There are two types of acquired torticollis: spasmodic and non-spasmodic. In spasmodic torticollis, a spasm exists in one or more muscles of the neck, most often the sternocleidomastoid (SCM) muscle. The spasm will pull the head towards the side of the contracted muscle, and the chin will rotate away from the effected side. This occurs because of irritation to the nerves in the upper cervical region of the spine and/or the eleventh cranial nerve originating from the lower brainstem, also known as the spinal accessory nerve, which innervates and controls the SCM muscle. Since the muscle is in spasm, if you try to straighten the child’s head and neck back upright into a more neutral position, they will experience pain on the side of the spasm. If left uncorrected, significant adhesions can develop in the muscle belly of the SCM and is sometimes given a frightening description of “tumor” by medical diagnosticians. In these cases, a gentle and specific adjustment to the upper cervical region can fix the problem in 1-2 visits, as the pressure is removed from the nerve causing the muscle spasm.

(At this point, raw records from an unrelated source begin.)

(** X13.  An utterance without any letter of the Basic Latin alphabet, digit or
    underscore, such as one written in Devanagari or Kannada script, is
    classified as a casual inquiry about an unknown product, with
    confidence 0.3, no keyword and no quantity; it is not reliable. *)
Theorem classifyIntent_without_word_characters {host : Host} s language :
  forallb (fun c => negb (isWordChar c)) (toLowerCase s) = true ->
  let r := classifyIntent IntentClassifier.new (VString s) language in
  type r = Some casual_inquiry
  /\ confidence r = (3 # 10)%Q
  /\ Data.keywords r = []
  /\ product r = lit "unknown"
  /\ category r = lit "general"
  /\ quantity r = None
  /\ normalizedText r = Some []
  /\ scores r = Some zeroScores
  /\ isReliable r = false.
Proof.
  intro H. cbv zeta. unfold classifyIntent, classifyIntent_try.
  rewrite (normalizeText_without_word s H). cbn [bind catch].
  vm_compute. repeat split.
Qed.

Lemma classifyIntent_without_word_characters_witness :
  let s := [2330; 2366; 2357; 2354; 32; 2325; 2368; 32; 2325; 2368; 2350;
            2340; 63]%N in
  forallb (fun c => negb (isWordChar c)) (toLowerCase (Host := asciiHost) s)
  = true
  /\ type (classifyIntent (host := asciiHost) IntentClassifier.new
             (VString s) (lit "hindi"))
     = Some casual_inquiry.
Proof.
  cbv zeta. split; [reflexivity |].
  apply (classifyIntent_without_word_characters (host := asciiHost)
           [2330; 2366; 2357; 2354; 32; 2325; 2368; 32; 2325; 2368; 2350;
            2340; 63]%N (lit "hindi")).
  reflexivity.
Defined.

Lemma findAt_Some {R} (p : option char -> jsstring -> option R) prev s r :
  findAt p prev s = Some r ->
  exists prev' pre s0, s = pre ++ s0 /\ p prev' s0 = Some r.
Proof.
  revert prev. induction s as [| c s IH]; intros prev H; cbn in H.
  - destruct (p prev []) eqn:E; [| discriminate].
    injection H as ->. exists prev, [], []. auto.
  - destruct (p prev (c :: s)) eqn:E.
    + injection H as ->. exists prev, [], (c :: s). auto.
    + apply IH in H. destruct H as (prev' & pre & s0 & -> & Hp).
      exists prev', (c :: pre), s0. auto.
Qed.

Lemma firstAlt_Some {R} alts s (k : jsstring -> jsstring -> option R) r :
  firstAlt alts s k = Some r ->
  exists alt : jsstring,
    k (firstn (length alt) s) (skipn (length alt) s) = Some r.
Proof.
  induction alts as [| alt alts IH]; cbn; [discriminate |].
  destruct (startsWith_ci alt s); [| exact IH].
  destruct (k (firstn (length alt) s) (skipn (length alt) s)) eqn:E; [| exact IH].
  intro H. injection H as ->. exists alt. exact E.
Qed.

Non-spasmodic torticollis has a different etiology. Most of us have either experienced this type of problem directly, or know someone who has – a low back injury where the person leans slightly forward and to one side. This is termed an “antalgic” lean because the person is leaning away from the problem due to pain. This is exactly what is happening in the low neck, upper back in non-spasmodic torticollis cases. A disc in the lower neck or upper thoracic spine in inflamed due to injury, and the person’s head leans away from the side of the lesion. This is not due to a muscle spasm. These cases will take longer to correct because a disc is involved, but with gentle and specific corrections to the involved vertebra, as well as lifestyle modifications to reduce stress to the spine – e.g. changing pillows or sleeping position – this issue can also be fixed over time.
1. Graham JM. Smith’s recognizable patterns of human deformation. 2nd ed. Philadelphia: WB Saunders, 1988.
2. Dunn PM. Congenital postural deformities. Br Med Bull 1976;32:71-76.
3. Byers RK. Spinal-cord injuries during birth. Develop Med Child Neurol 1975;17:103-110.
4. Gutmann G. Blocked atlantal nerve syndrome in infants and children. ICA Int Rev Chiro 1990;July/Aug:37-42.
5. Eilert RE. Orthopedics. In: Kempe HC, Silver HK, O’Brien D, Fulginiti VA, eds. Current pediatric diagnosis and treatment. 9th ed. Norwalk, CT: Appleton & Lange, 1987:622-644.
6. Lowenstein DH, Aminoff MJ. The clinical course of spasmodic torticollis. Neurology 1988;38:530-32.